Netbooks have been around long enough now that if they worked in this situation, they would have been adopted already. Think clip board, not laptop. The standing-up use is essential. He said the typing worked just fine. Add the 12+ hour battery life and the iPad fit the situation quite nicely.


I was making the point that a lot of the advantages mentioned apply to netbooks. Some of the ones that don't (e.g. standing-up use) would be a case of swings and roundabouts. I agree that standing-up use, particularly data entry, is one of the iPad's advantages. I didn't get how much of the standing-up use was data entry (where it's game, set and match to a touchscreen) and how much of it was passively displaying data (where the advantage is smaller).
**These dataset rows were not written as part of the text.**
Lemma volume_loop_refs image pod vs init init' added' :
  volume_loop image pod vs init [] = (init', added') →
  (∀ c, c ∈ init' → c ∈ init) ∧ ∀ c r, c ∈ added' → ¬ container_refers c r.
Proof.
  intros [H1 H2]%volume_loop_from. split; [done|]. intros c r Hc Hr.
  destruct (H2 c Hc) as [H|(v & args & ->)]; [by apply elem_of_nil in H|].
  inversion Hr as [e n k He E|e n k He E|x n He E|x n He E]; cbn in He.
  1, 2: apply list_elem_of_singleton in He as ->; discriminate E.
  all: by apply elem_of_nil in He.
Qed.

(** The template that the first try starts from. *)
Lemma prepared_inv image pod : pod_matches pod origin →
  clone_inv (setEnv cms secrets (setVolume image pod origin)).
Proof.
  intros Hpod. pose proof (setVolume_mounts image pod origin) as Hm. unfold setVolume in *.
  destruct (volume_loop image pod (p_Volumes pod) (InitContainers origin) []) as [init added] eqn:E.
  pose proof (volume_loop_refs _ _ _ _ _ _ E) as [Hinit Hadded]. split; cbn in *.
  - intros c n Hin Hn. rewrite clone_volume_names. apply elem_of_app in Hin as [Hin|Hin].
    + apply (Hm c n Hpod); [set_solver|done].
    + apply list_elem_of_fmap in Hin as (c0 & -> & H0). apply (Hm c0 n Hpod); [set_solver|done].
  - intros v Hin. left. by eapply clone_volume_EmptyDir.
  - intros c r [Hin|Hin]%elem_of_app Hr.
    + exfalso. by eapply Hadded.
    + left. exists c. auto.
  - intros c r Hin Hr. apply list_elem_of_fmap in Hin as (c0 & -> & H0).
    apply resolve_container_refers in Hr as [Hr Hn]; [|done]. right; right.
    apply list_elem_of_fmap in H0 as (c1 & -> & H1). exists c1. split.
    { rewrite list_elem_of_In in H1. apply remove_loop_In in H1 as [H1 _]. by apply list_elem_of_In. }
    split; [|done]. revert Hr. unfold add_token. destruct (nonempty_name _); [|done]. destruct (existsb _ _); [done|].
    destruct 1; cbn in *; eauto using container_refers.
  - done.
  - done.
Qed.
End invariant.

(** What is true of every object that is sent. *)
Lemma clone_tries_sent valid_image image kubeconfig cms secrets origin steps k create d workload u t sent :
  clone_inv cms secrets origin (t_Spec t) →
  clone_tries valid_image image kubeconfig steps k create d workload u t = Ret sent →
  clone_inv cms secrets origin (t_Spec (o_Template sent)) ∧ mounts_resolved (t_Spec (o_Template sent)) ∧
  t_Labels (o_Template sent) = o_matchLabels u ∧ ∃ t', sent = with_template u t'.
Proof.
  revert k t. induction steps as [|steps IH]; intros k t Hinv; cbn [clone_tries]; [done|].
  intros ([t1 sent1] & Htry & Hc)%outcome_bind_Ret. unfold clone_try in Htry.
  apply outcome_bind_Ret in Htry as (t0 & Ht & Htry). apply outcome_bind_Ret in Htry as (spec & Hreg & [= <- <-]).
  destruct (clone_template_inv cms secrets origin _ _ _ _ _ _ _ Ht Hinv) as (Hinv' & Hres & Hl).
  apply replaceRegistry_changed in Hreg. cbn zeta in Hc.
  assert (mounts_resolved spec) as Hres'.
  { intros c n Hin. destruct Hreg as [Ii Ic Iv _ _ _]. rewrite Iv.
    assert (∃ c0, c0 ∈ InitContainers (t_Spec t0) ++ Containers (t_Spec t0) ∧ with_image_of c c0) as (c0 & H0 & Hw).
    { apply elem_of_app in Hin as [Hin|Hin]; [destruct (Ii c Hin) as (c0 & ? & ?)|destruct (Ic c Hin) as (c0 & ? & ?)];
        exists c0; set_solver. }
    rewrite (with_image_mounts _ _ Hw). by apply Hres. }
  destruct (create k _) as [[]|e|].
  - injection Hc as <-. cbn. split; [by eapply images_changed_inv|]. split; [done|]. split; [done|]. by eexists.
  - destruct e; try done. destruct steps; [done|]. by eapply IH.
  - done.
Qed.


(** ** What the copy of the environment gets wrong *)

Definition simple (name : string) (env : list EnvVar) (from : list EnvFromSource) (ms : list VolumeMount) : Container :=
  MkContainer name "reg.example.com/app:1" [] [] "" env from ms [] [] [] [] None None "".
Definition one (c : Container) : PodSpec := MkPodSpec [] [c] [] "" None false [].

(** An explicit variable wins over a source; in the clone the source's value comes later
    in the list and wins. *)
Example source_overrides :
  let c := simple "app" [MkEnvVar "MODE" "debug" None] [MkEnvFrom "" (Some "settings") None] [] in
  let cms := {[ "settings" := {[ "MODE" := "prod" ]} ]} in
  (container_env cms ∅ c "MODE", (λ c', container_env ∅ ∅ c' "MODE") <$> Containers (setEnv cms ∅ (one c)))
  = (Some (Lit "debug"), [Some (Lit "prod")]).
Proof. vm_compute. reflexivity. Qed.

(** The prefix of a source is looked for in its keys instead of being put before them. *)
Example prefix_lost :
  let c := simple "app" [] [MkEnvFrom "DB_" (Some "settings") None] [] in
  let cms := {[ "settings" := {[ "PORT" := "5432" ]} ]} in
  (container_env cms ∅ c "DB_PORT", (λ c', container_env ∅ ∅ c' "DB_PORT") <$> Containers (setEnv cms ∅ (one c)))
  = (Some (Lit "5432"), [None]).
Proof. vm_compute. reflexivity. Qed.

(** A secret with the name of a config map is not fetched. *)
Example secret_clash :
  let c := simple "app" [MkEnvVar "A" "" (Some (ConfigMapKeyRef "app" "a"));
                         MkEnvVar "B" "" (Some (SecretKeyRef "app" "b"))] [] [] in
  let cms := {[ "app" := {[ "a" := "1" ]} ]} in
  let secrets := {[ "app" := {[ "b" := "2" ]} ]} in
  (container_env cms secrets c "B", (λ c', container_env ∅ ∅ c' "B") <$> Containers (setEnv cms secrets (one c)))
  = (Some (Lit "2"), [None]).
Proof. vm_compute. reflexivity. Qed.

(** An init container that fills an empty directory for the others is dropped, and the
    directory is not downloaded. *)
Example emptydir_init_dropped :
  let spec := MkPodSpec [simple "fill" [] [] [MkVolumeMount "work" "/work" ""]]
                        [simple "app" [] [] [MkVolumeMount "work" "/data" ""]]
                        [MkVolume "work" (EmptyDir "")] "" None false [] in
  let pod := MkPod "app-1" "default" (Containers spec) (Volumes spec) in
  (Name <$> InitContainers (setVolume "img" pod spec), volume_names (Volumes (setVolume "img" pod spec)))
  = ([], ["work"]).
Proof. vm_compute. reflexivity. Qed.

(** An image without a registry keeps coming from the default one. *)
Example short_image_kept :
  (new_image "mirror.local" <$> ["nginx:1.25"; "quay.io/app/web:2"; "docker.io/library/nginx"])
  = ["nginx:1.25"; "mirror.local/app/web:2"; "mirror.local/library/nginx"].
Proof. vm_compute. reflexivity. Qed.

(** ** Witnesses *)

Definition example_app : Container :=
  simple "app" [MkEnvVar "MODE" "debug" None; MkEnvVar "KEY" "" (Some (SecretKeyRef "tls" "key"))]
    [MkEnvFrom "" (Some "settings") None]
    [MkVolumeMount "conf" "/etc/app" "app.yaml"; MkVolumeMount "token" TokenVolumeMountPath ""].
Definition example_spec : PodSpec :=
  MkPodSpec [simple "init" [] [] [MkVolumeMount "conf" "/in" ""]]
    [example_app; simple ContainerSidecarVPN [] [] [MkVolumeMount "gone" "/x" ""]]
    [MkVolume "conf" (OtherSource "configMap: settings")] "builder" None false ["registry-login"].
Definition example_pod : Pod :=
  MkPod "app-1" "default" [example_app]
    [MkVolume "conf" (OtherSource "configMap: settings"); MkVolume "token" (OtherSource "projected")].
Definition example_cms : Store := {[ "settings" := {[ "PORT" := "80" ]} ]}.
Definition example_secrets : Store := {[ "tls" := {[ "key" := "k" ]} ]}.

Lemma example_copyable c : c ∈ Containers (one example_app) → copyable example_cms example_secrets c.
Proof.
  intros ->%list_elem_of_singleton. split_and!.
  - intros e He. cbn in He. repeat (apply elem_of_cons in He as [->|He]; [vm_compute; eauto|]). by apply elem_of_nil in He.
  - intros b n Hn. vm_compute in Hn.
    repeat (apply elem_of_cons in Hn as [[= -> ->]|Hn]; [vm_compute; eauto|]). by apply elem_of_nil in Hn.
  - intros s Hs. cbn in Hs. apply list_elem_of_singleton in Hs as ->. done.
  - intros e v He Hv. vm_compute in Hv. apply list_elem_of_singleton in Hv as ->. cbn in He.
    repeat (apply elem_of_cons in He as [->|He]; [done|]). by apply elem_of_nil in He.
Qed.

Lemma setEnv_preserves_env_witness :
  ∃ c', Containers (setEnv example_cms example_secrets (one example_app)) !! 0 = Some c' ∧
    container_env ∅ ∅ c' "KEY" = container_env example_cms example_secrets example_app "KEY".
Proof.
  apply (setEnv_preserves_env example_cms example_secrets (one example_app) 0 example_app "KEY").
  - intros n Hn Hn'. vm_compute in Hn, Hn'.
    repeat (apply elem_of_cons in Hn as [[= ->]|Hn]); [|by apply elem_of_nil in Hn].
    repeat (apply elem_of_cons in Hn' as [[=]|Hn']). by apply elem_of_nil in Hn'.
  - exact example_copyable.
  - reflexivity.
Defined.

Definition example_options : CloneOptions :=
  MkCloneOptions "default" {[ "user" := "naison" ]} "mix" "test" "app" "reg.example.com/app:2" "mirror.local" true false.
Definition example_object : Object :=
  MkObject "web" "default" ∅ {[ last_applied := "{}" ]} {[ "app" := "web" ]} (MkTemplate {[ "app" := "web" ]} ∅ example_spec)
    (MkServerInfo (Some "ok") ["kubectl"] "77" (Some "now") "u-1" 3).

Definition example_prepared : outcome Object :=
  prepare_clone "img" "a1b2c" example_cms example_secrets (Ret example_pod) example_options example_object.
(** A try that is repeated mounts the kubeconfig's volume twice. *)
Example retry_duplicates_volume :
  (λ p, volume_names (Volumes (t_Spec (o_Template p)))) <$>
    (u ← example_prepared;
     clone_tries (λ _, true) "img" "{}" 5 0 (λ k _, if k =? 0 then Fail Conflict else Ret tt)
       example_options "deployments/web" u (o_Template u))
  = Ret ["conf"; "token"; "kubeconfig"; "kubeconfig"].
Proof. vm_compute. reflexivity. Qed.

(** The server has a conflict first and then takes the clone. *)
Definition example_created (k : nat) (_ : Object) : outcome unit := if (k =? 0)%nat then Fail Conflict else Ret tt.
Definition example_cloned : outcome Object :=
  clone_workload (λ _, true) "img" "{}" "a1b2c" example_cms example_secrets (Ret example_pod) example_created
    example_options "deployments/web" example_object.
Definition example_sent : Object := match example_cloned with Ret a => a | _ => example_object end.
One place mentioned in the article where the iPad wins over netbooks is ease of cleaning, having way fewer crevices than a device with a keyboard. Not an impossible problem, but I imagine it's nice not to have to worry about it.


Think clipboard versus Olivetti.

Netbooks have half the screen and a fraction of the navigation and presentation usability for this particular scenario.

As owner of both types of devices, I'd venture that the on screen keyboard on the iPad is at least as touch-type-able as the miniature netbook keyboards.

Also, Penultimate with its wrist rest detection suggests what domain specific charting software could be like.


One plus for the iPad is that it's very easy to clean fairly well. Certainly easier to clean then anything with a keyboard.


And it's fanless, so there are no vents, and it's not blowing potential infectious agents or allergens around.


When there was a bug in a MySQL database being used by folks for chart review, standing there on the wards, I was able to securely get into the MySQL server back in informatics

THAT doesn't sound HIPAA compliant....


How much competitive advantage do Apples traditional strengths bring them in this Market vs generic web tablets?

I'd say none.


The fact that the iPad is the only significant player in this market right now is a pretty doggone big competitive advantage.


The patient management app at my dad's office is all Flash. There goes any chance of iPad adoption.


My name is Dr Cheeks and I'm a little behind on my rounds.